With Shivers publicly refusing to accept forthcoming changes for the 2007 season in the Rider power structure, a clash was bound to happen. Hopson, the board of directors agreed, would be given powers that would supersede Shivers in the organization. Shivers went on record in April 2006 as saying that he would not work for Hopson as he did not trust or like him. "I told them in April that I would not work for Hopson", Shivers told the Regina Leader-Post on the Monday after being informed of the club's decision to have Hopson supersede him. "I can work with him, but I can't work for him because I dislike him and I don't trust him."

Thus, Shivers was fired from his post as general manager on August 21, 2006, with the board unanimous in its decision to fire Shivers.

During his era as Riders' general manager, Shivers lived part-time in Regina, the home of the Roughriders during the season.

===BC Lions===
On January 28, 2008, Shivers was hired as the director of player personnel for the BC Lions. This reunited him with Lions GM/Head Coach Wally Buono, with whom he worked during their tenure with the Calgary Stampeders in the 1990s.

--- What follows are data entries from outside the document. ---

(* ===== verification/Concurrency.v ===== *)
(** * Concurrency: like toggles running at the same time

    The project sets no [ATOMIC_REQUESTS] and the [like] action takes no
    lock, so each query of a request is its own transaction and the
    queries of concurrent requests interleave.  After authentication and
    the article lookup (reads of tables the action never writes), a
    request of the [like] action is a worker that runs, one query at a
    time: the [get] of [get_or_create]; on [DoesNotExist] the INSERT of
    [create]; on its [IntegrityError] the second [get], which re-raises
    when it finds nothing; the DELETE of [like_obj.delete()] when
    [created] is false; and the COUNT of [news.like_set.count()].  A pool
    of workers steps by running one query of one worker ([pool_step]),
    in any order.

    The theorems: every interleaving keeps the database invariant (so the
    unique index arbitrates every race), and a worker running alone
    computes exactly what the sequential [like] handler computes
    ([lone_worker_run], the check that the split into queries is the
    handler).  The file also holds a generic explorer of finite-depth
    transition systems ([explore]), which [Race] runs on its abstraction
    of a pool to prove, on every database, what two and three toggles
    that race do. *)

From stdpp Require Import base gmap strings list relations.
From S2P Require Import Prelude Models Auth Serializers NewsViews.

(** ** Workers *)

(** Where a request of the [like] action stands; [AtDelete] and
    [AtCount] carry the Python locals [like_obj] and [liked]. *)
Inductive Phase :=
| AtGet
| AtCreate
| AtReget
| AtDelete (k : nat)
| AtCount (liked : bool)
| Finished (resp : LikeResponse)
| Crashed (e : api_error).

Record Worker := mkWorker {
  w_user : nat;
  w_news : N;
  w_now : Z;
  w_phase : Phase;
}.

Definition set_phase (w : Worker) (p : Phase) : Worker :=
  mkWorker (w_user w) (w_news w) (w_now w) p.

(** One query of one worker, atomic; [None] once it has answered. *)
Definition worker_step (db : DB) (w : Worker) : option (Worker * DB) :=
  let u := w_user w in
  let n := w_news w in
  match w_phase w with
  | AtGet =>
      match like_get db u n with
      | Ok None => Some (set_phase w AtCreate, db)
      | Ok (Some (k, _)) => Some (set_phase w (AtDelete k), db)
      | Err e => Some (set_phase w (Crashed e), db)
      end
  | AtCreate =>
      match like_insert db (mkLike u n true (w_now w)) with
      | Ok (_, db') => Some (set_phase w (AtCount true), db')
      | Err _ => Some (set_phase w AtReget, db)
      end
  | AtReget =>
      match like_get db u n with
      | Ok (Some (k, _)) => Some (set_phase w (AtDelete k), db)
      | Ok None => Some (set_phase w (Crashed IntegrityError), db)
      | Err e => Some (set_phase w (Crashed e), db)
      end
  | AtDelete k => Some (set_phase w (AtCount false), like_delete db k)
  | AtCount liked => Some (set_phase w (Finished (mkLikeResponse liked (like_set_count db n))), db)
  | Finished _ | Crashed _ => None
  end.

(** ** The pool *)

Definition Pool := (DB * list Worker)%type.

Inductive pool_step : Pool -> Pool -> Prop :=
| pool_step_run db ws i w w' db' :
    ws !! i = Some w -> worker_step db w = Some (w', db') ->
    pool_step (db, ws) (db', <[i := w']> ws).

(** Queries a worker has left to run, at most. *)
Definition phase_measure (p : Phase) : nat :=
  match p with
  | AtGet => 5
  | AtCreate => 4
  | AtReget => 3
  | AtDelete _ => 2
  | AtCount _ => 1
  | Finished _ | Crashed _ => 0
  end.

Definition pool_measure (s : Pool) : nat :=
  sum_list_with (fun w => phase_measure (w_phase w)) s.2.

Definition pool_done (s : Pool) : Prop :=
  Forall (fun w => match w_phase w with Finished _ | Crashed _ => True | _ => False end) s.2.

#[export] Instance pool_done_dec s : Decision (pool_done s).
Proof.
  apply Forall_dec. intros w. destruct (w_phase w); apply _.
Defined.

Lemma worker_step_decreases db w w' db' :
  worker_step db w = Some (w', db') -> phase_measure (w_phase w') < phase_measure (w_phase w).
Proof. unfold worker_step. destruct (w_phase w); repeat case_match; intros; simplify_eq/=; lia. Qed.

Lemma pool_step_decreases s s' : pool_step s s' -> pool_measure s' < pool_measure s.
Proof.
  intros [db ws i w w' db' Hi Hw]. unfold pool_measure. simpl.
  pose proof (sum_list_with_insert (fun w => phase_measure (w_phase w)) ws i w' w Hi).
  pose proof (worker_step_decreases _ _ _ _ Hw). lia.
Qed.

(** ** An explorer of finite-depth transition systems *)

Section Explorer.
Context {A : Type} (succs : A -> list A) (measure : A -> nat).
Hypothesis succs_decrease : forall x y, y ∈ succs x -> measure y < measure x.

(** The states reachable in at most [fuel] steps, with repetitions. *)
Fixpoint explore (fuel : nat) (x : A) : list A :=
  x :: match fuel with
       | 0 => []
       | S f => succs x ≫= explore f
       end.

(** With fuel at least the measure, [explore] lists every reachable state. *)
Lemma explore_complete x y fuel :
  rtc (fun a b => b ∈ succs a) x y -> measure x <= fuel -> y ∈ explore fuel x.
Proof.
  intros Hr. revert fuel. induction Hr as [x|x x1 y Hstep Hr IH]; intros fuel Hle.
  - destruct fuel; apply list_elem_of_here.
  - pose proof (succs_decrease _ _ Hstep). destruct fuel as [|f]; [lia|].
    apply list_elem_of_further, list_elem_of_bind. exists x1. split; [apply IH; lia|done].
Qed.

(** A property of every reachable state follows from checking it on the
    list [explore] computes. *)
Lemma explore_check (P : A -> Prop) x fuel :
  measure x <= fuel -> Forall P (explore fuel x) ->
  forall y, rtc (fun a b => b ∈ succs a) x y -> P y.
Proof.
  intros Hle Hall y Hr. rewrite Forall_forall in Hall. by apply Hall, explore_complete.
Qed.

End Explorer.

(** ** Schedules *)

(** One query of worker [i], when it has one left. *)
Definition step_worker (i : nat) (s : Pool) : Pool :=
  match s.2 !! i with
  | Some w =>
      match worker_step s.1 w with
      | Some (w', db') => (db', <[i := w']> s.2)
      | None => s
      end
  | None => s
  end.

(** The pool after the queries a schedule names, in order. *)
Definition run_schedule (sched : list nat) (s : Pool) : Pool :=
  foldl (fun s i => step_worker i s) s sched.

(** The answer of a lone worker once it has one, with the database for a
    success, as the sequential handler returns it. *)
Definition outcome (s : Pool) : option (result (LikeResponse * DB)) :=
  match s.2 with
  | [w] =>
      match w_phase w with
      | Finished resp => Some (Ok (resp, s.1))
      | Crashed e => Some (Err e)
      | _ => None
      end
  | _ => None
  end.

(** The worker of a [like] request by [u] on the article [nid]. *)
Definition like_worker (r : Request) (u : nat) (nid : N) : Worker :=
  mkWorker u nid (req_now r) AtGet.

(** ** Lemmas on pools *)

Lemma step_worker_rtc i s : rtc pool_step s (step_worker i s).
Proof.
  destruct s as [db ws]. unfold step_worker. cbn -[worker_step].
  destruct (ws !! i) as [w|] eqn:Hi; [|done].
  destruct (worker_step db w) as [[w' db']|] eqn:Hs; [|done].
  apply rtc_once. by econstructor.
Qed.

Lemma run_schedule_rtc sched s : rtc pool_step s (run_schedule sched s).
Proof.
  revert s. induction sched as [|i sched IH]; intros s; [done|].
  simpl. etrans; [apply step_worker_rtc|apply IH].
Qed.

Lemma worker_step_wf db w w' db' :
  db_wf db -> worker_step db w = Some (w', db') -> db_wf db'.
Proof.
  intros Hwf. unfold worker_step.
  destruct (w_phase w); repeat case_match; intros; simplify_eq/=;
    eauto using like_insert_wf, like_delete_wf.
Qed.

(** [like_insert] fails with nothing but an [IntegrityError]. *)
Lemma like_insert_err db row e : like_insert db row = Err e -> e = IntegrityError.
Proof. unfold like_insert. by case_match; intros; simplify_eq. Qed.

(** A lone worker runs the handler to its end in five queries. *)
Lemma lone_worker_run db r slug u nid x :
  req_token r = Some u -> is_Some (users db !! u) -> get_object db r slug = Ok (nid, x) ->
  let s' := run_schedule [0; 0; 0; 0; 0] (db, [like_worker r u nid]) in
  pool_done s' /\ outcome s' = Some (like db r slug).
Proof.
  intros Ht Hu Hg. unfold like. rewrite (dispatch_user _ _ _ _ u) by done. simpl. rewrite Hg.
  unfold get_or_create, like_create. cbn -[like_get like_insert like_delete like_set_count].
  destruct (like_get db u nid) as [[[k l]|]|e] eqn:Hget;
    cbn -[like_get like_insert like_delete like_set_count].
  2: destruct (like_insert _ _) as [[k' db']|e'] eqn:Hi; [|apply like_insert_err in Hi as ->];
     cbn -[like_get like_insert like_delete like_set_count]; rewrite ?Hget;
     cbn -[like_get like_insert like_delete like_set_count].
  all: split; [repeat constructor|done].
Qed.

(** The like answer of each worker: [Some liked] once it has answered,
    [None] while it runs or after it crashed. *)
Definition toggle_answers (s : Pool) : list (option bool) :=
  map (fun w => match w_phase w with Finished resp => Some (liked resp) | _ => None end) s.2.

(** The response of each worker: [Some] of its answer or its error once
    it has one. *)
Definition responses (s : Pool) : list (option (result LikeResponse)) :=
  map (fun w => match w_phase w with
                | Finished resp => Some (Ok resp)
                | Crashed e => Some (Err e)
                | _ => None
                end) s.2.

(** The schedule that runs the workers one after the other, in [order],
    each to its end: a serial execution. *)
Definition serial (order : list nat) : list nat := order ≫= replicate 5.

(** The rows of (user, news) in the pool's database. *)
Definition pool_rows (u : nat) (n : N) (s : Pool) : nat :=
  count_where (like_matches u n) (likes s.1).

(** ** Scenarios on the sample database

    Bob (user 2) toggles the like of the article 7 ("cup-final"), which
    has no Like row of Bob in [sample_db]. *)
Definition bob_toggle (now : Z) : Worker := mkWorker 2 7%N now AtGet.

(** Two toggles sent at once (a double click). *)
Definition double_click : Pool := (sample_db, [bob_toggle 200; bob_toggle 201]).

(** ** Requests that have answered *)

Lemma worker_step_None db w : worker_step db w = None -> phase_measure (w_phase w) = 0.
Proof. unfold worker_step. destruct (w_phase w); repeat case_match; done. Qed.

Lemma phase_measure_done w :
  phase_measure (w_phase w) = 0 -> match w_phase w with Finished _ | Crashed _ => True | _ => False end.
Proof. by destruct (w_phase w). Qed.

(** ** Properties *)

(** C7: the database invariant holds in every interleaving.  Whatever
    order the queries of any number of concurrent [like] requests run in,
    a database satisfying [db_wf] stays so; in particular a (user, news)
    pair never has two Like rows, the unique index arbitrating every
    race. *)
Theorem interleavings_preserve_wf s s' :
  rtc pool_step s s' -> db_wf s.1 ->
  db_wf s'.1 /\ forall u n, pool_rows u n s' <= 1.
Proof.
  induction 1 as [s|s s1 s' Hstep _ IH]; intros Hwf.
  - split; [done|]. intros u n. unfold pool_rows.
    destruct (like_get_spec s.1 u n Hwf) as [[_ ->]|(_ & _ & _ & _ & _ & ->)]; lia.
  - apply IH. destruct Hstep as [db ws i w w' db' _ Hs]. by eapply worker_step_wf.
Qed.

(** The counts of a race match no serial order.  Serially, the
    request of Bob's double click that answers [liked = true] reports one
    like; when the other request deletes the row between its INSERT and
    its COUNT, it answers [liked = true] with [likes_count = 0]. *)
Example double_click_counts :
  responses (run_schedule (serial [0; 1]) double_click) =
    [Some (Ok (mkLikeResponse true 1)); Some (Ok (mkLikeResponse false 0))] /\
  responses (run_schedule (serial [1; 0]) double_click) =
    [Some (Ok (mkLikeResponse false 0)); Some (Ok (mkLikeResponse true 1))] /\
  exists s', rtc pool_step double_click s' /\ pool_done s' /\
    responses s' = [Some (Ok (mkLikeResponse true 0)); Some (Ok (mkLikeResponse false 0))].
Proof.
  split; [vm_compute; reflexivity|]. split; [vm_compute; reflexivity|].
  exists (run_schedule [0; 0; 1; 1; 1; 1; 0; 0] double_click).
  split; [apply run_schedule_rtc|].
  split; [apply (bool_decide_eq_true_1 (pool_done _)); vm_compute; reflexivity|].
  vm_compute; reflexivity.
Qed.

(** ** Witnesses *)

Lemma interleavings_preserve_wf_witness :
  db_wf (run_schedule [0; 0; 1; 1; 1; 1; 0; 0] double_click).1 /\
  forall u n, pool_rows u n (run_schedule [0; 0; 1; 1; 1; 1; 0; 0] double_click) <= 1.
Proof.
  apply (interleavings_preserve_wf double_click).
  - apply run_schedule_rtc.
  - apply sample_db_wf.
Defined.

On June 21, 2022, it was announced that Shivers would be enshrined in the Canadian Football Hall of Fame in the Class of 2022 as a builder.

==CFL GM record==

| Team | Year | Regular season |  |  |  |  | Postseason |  |  |  |
| Won | Lost | Ties | Win % | Finish | Won | Lost | Result |
| BIR | 1995 | 10 | 8 | 0 | .556 | 3rd in South Division | 0 | 1 | Lost in semi-finals |
| SSK | 2000 | 5 | 12 | 1 | .305 | 4th in West Division | - | - | Missed playoffs |
| SSK | 2001 | 6 | 12 | 0 | .333 | 4th in West Division | - | - | Missed playoffs |
| SSK | 2002 | 8 | 10 | 0 | .444 | 4th in West Division | 0 | 1 | Lost in semi-finals |
| SSK | 2003 | 11 | 7 | 0 | .611 | 3rd in West Division | 1 | 1 | Lost in Division Finals |
| SSK | 2004 | 9 | 9 | 0 | .500 | 3rd in West Division | 1 | 1 | Lost in Division Finals |
| SSK | 2005 | 9 | 9 | 0 | .500 | 4th in West Division | 0 | 1 | Lost in semi-finals |
| SSK | 2006 | 4 | 5 | 0 | .500 | 3rd in West Division | - | - | Fired mid-season |
| Total |  | 62 | 72 | 1 | .463 | 0 Division Championships | 3 | 5 |  |

==Personal==
Shivers lives in Henderson, Nevada, with his wife, Carol Brown. They have three daughters (Rommy, Renne and Nicole), a grandson (Nicholas) and a granddaughter (Nico).